Действие в обеих пьесах практически отсутствует, а сюжет сводится к вялому выяснению: оставит или не оставит — в первом случае, возьмет или не возьмет — во втором. Причем предрешенность результата делает выяснение отношений особенно монотонным. Все постановки, о которых идет речь, никак не относятся к художественным удачам современной сцены. Намерения режиссеров никак не затемнены талантом или успехом. Тем интереснее понять причины, по которым «тема несчастной старости» стала столь популярной. Можно объяснить выбор пьес на актеров за семьдесят сугубо прагматическими причинами. В каждом театре достаточно немолодых хороших актеров, годами ждущих новой роли. Как можно кинуть камень в Туминаса, озаботившегося ролями для Василия Ланового и Ирины Купченко? А что не хватает качественных пьес для возрастных актеров — тоже не новость. В отечественной драматургии с ними просто караул. Вот и приходится пробавляться западными низкокачественными поделками. И результат компромисса художественного вкуса и «нужд жизни» вызывает оторопь (когда бы не подпись «Римас Туминас» в программке, в жизни не узнать руку уважаемого мастера в предъявляемом на сцене зрелище).
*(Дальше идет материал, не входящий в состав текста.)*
(** Whether a row changes its [enriched] column. *)
Definition refreshes (e : NewEvent) : bool := match refreshed e with Some _ => true | None => false end.

Lemma process_row_run e w :
  match process_row e w with
  | (Ok b, w') => b = refreshes e ∧ same_cursor w w'
      ∧ Store.events (db w') = match refreshed e with
                               | Some v => alter (set_enriched v) (event_id e) (Store.events (db w))
                               | None => Store.events (db w)
                               end
  | (Err _, _) => False
  end.
Proof.
  unfold process_row, refreshes, refreshed. destruct (row_topics e) as [dt|]; [|by split_and!].
  destruct (row_value e) as [dv|]; [|by split_and!].
  unfold mbind, M_bind, tick. cbn [option_bind fst snd]. rewrite (stable _ 0).
  destruct (enrich_row (spec_get 0 (contract_id e) (ledger e)) e dt dv) as [v|]; [|by split_and!].
  unfold try, update_enriched, sql, mbind, M_bind, tick, get, set_db. cbn. rewrite calm. by cbn.
Qed.

(** A processed row is as the pass leaves it. *)
Lemma process_next k e t : all_selected !! k = Some e → done_upto k t →
  done_upto (S k) (match refreshed e with Some v => alter (set_enriched v) (event_id e) t | None => t end).
Proof.
  intros Hk Ht id. rewrite (take_S_r _ _ _ Hk), fmap_app. cbn [fmap list_fmap].
  assert (e ∈ all_selected) as [Htab Hs]%selected_elem by by eapply list_elem_of_lookup_2.
  assert (event_id e ∉ event_id <$> take k all_selected) as Hfresh.
  { pose proof selected_ids as Hn. rewrite <- (take_drop k all_selected), fmap_app in Hn.
    apply NoDup_app in Hn as (_ & Hn & _). intros Hin. apply (Hn _ Hin), list_elem_of_fmap_2.
    rewrite (drop_S _ _ _ Hk). by left. }
  destruct (decide (id = event_id e)) as [->|Hne].
  - rewrite bool_decide_eq_true_2 by (apply elem_of_app; right; by left). rewrite Htab. cbn.
    assert (t !! event_id e = Some e) as He by (rewrite Ht; by rewrite bool_decide_eq_false_2).
    unfold reenriched. rewrite Hs. destruct (refreshed e) as [v|]; [|done]. by rewrite lookup_alter_eq, He.
  - assert (bool_decide (id ∈ (event_id <$> take k all_selected) ++ [event_id e])%list =
      bool_decide (id ∈ event_id <$> take k all_selected)) as ->.
    { apply bool_decide_ext. rewrite elem_of_app, list_elem_of_singleton. naive_solver. }
    destruct (refreshed e); [|apply Ht]. rewrite lookup_alter_ne by done. apply Ht.
Qed.

Definition count_refreshed (l : list NewEvent) : nat := length (base.filter (λ e, refreshes e = true) l).

Lemma process_rows_run rows : ∀ k w, rows = take (length rows) (drop k all_selected) →
  done_upto k (Store.events (db w)) →
  match process_rows rows w with
  | (Ok n, w') => n = count_refreshed rows ∧ same_cursor w w' ∧ done_upto (k + length rows) (Store.events (db w'))
  | (Err _, _) => False
  end.
Proof.
  induction rows as [|e rows IH]; intros k w Hrows Hw; [cbn; by rewrite Nat.add_0_r|].
  cbn [process_rows length] in *. destruct (drop k all_selected) as [|e' rest] eqn:Hdrop; [done|].
  cbn [take] in Hrows. injection Hrows as <- Hrows.
  assert (all_selected !! k = Some e) as Hk by (by rewrite <- (Nat.add_0_r k), <- lookup_drop, Hdrop).
  assert (rest = drop (S k) all_selected) as -> by (rewrite (drop_S _ _ _ Hk) in Hdrop; by injection Hdrop).
  pose proof (process_row_run e w) as Hrow. unfold mbind, M_bind.
  destruct (process_row e w) as [[b|err] w1]; [|done]. destruct Hrow as (-> & [C1 M1] & Hdb).
  specialize (IH (S k) w1 Hrows). rewrite Hdb in IH. specialize (IH (process_next k e _ Hk Hw)).
  destruct (process_rows rows w1) as [[n|err] w2]; [|done]. unfold mret, M_ret. destruct IH as (-> & [C2 M2] & Hd).
  split_and!; [|split; congruence|by replace (k + S (length rows))%nat with (S k + length rows)%nat by lia].
  unfold count_refreshed. rewrite filter_cons. destruct (refreshes e); [by rewrite decide_True|by rewrite decide_False].
Qed.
Однако прагматические соображения, объясняя позицию театра, никак не объясняют зрительскую востребованность темы несчастной старости. Понятен дефицит трогательного в нашей грубой жизни. Но почему предметом соболезнований становятся исключительно старики-иностранцы? Казалось бы: что может быть дальше от нас, от нашего быта, чем сетования стариков, которых жестокосердные дети отдают в дома престарелых? У кого есть реальный опыт по этой части? Где эти дома с телевизорами, медсестрами, высокой ежемесячной платой в нашей действительности? Где эти старики с большими сбережениями, ненужные своим отпрыскам?..
И тут появляется догадка, что старикам-иностранцам сострадать легко и удобно именно потому, что далеко от собственного реального опыта. Так сострадали рабыне Изауре или какой-нибудь аристократке и богачке в сетях соперницы-злодейки. Скажем, пьеса, где старики собачатся с детьми, запертые в однокомнатной хрущобе, слишком близко подходит к нервным волокнам, бьет по реальным болевым точкам. Пьеса, где сын-алкоголик дерется с матерью-алкоголичкой, опять же кажется фотографией надоевшего до оскомины собственного быта. И потому — никому не нужна.
А в Театре Вахтангова прекрасный подтянутый старик-профессор с высоким лбом Василия Ланового ночами слушает Баха и никак не найдет общий язык с сыном. Вам такой попадался в вашем подъезде? Или богатая старушка с точеной фигурой Ирины Купченко и ее молодыми интонациями, — вы с ней сталкиваетесь в булочной? Сострадать чужой старости легко и приятно с чувством собственного превосходства. Как писала на одном из форумов переживающая зрительница: «Какие гады тамошние дети! У меня квартира в три раза меньше, мать — стерва, с этой не сравнится. А ведь терплю, живу с нею! Хоть иногда и хочется стукнуть ее сковородкой, но в дом престарелых не отдам!»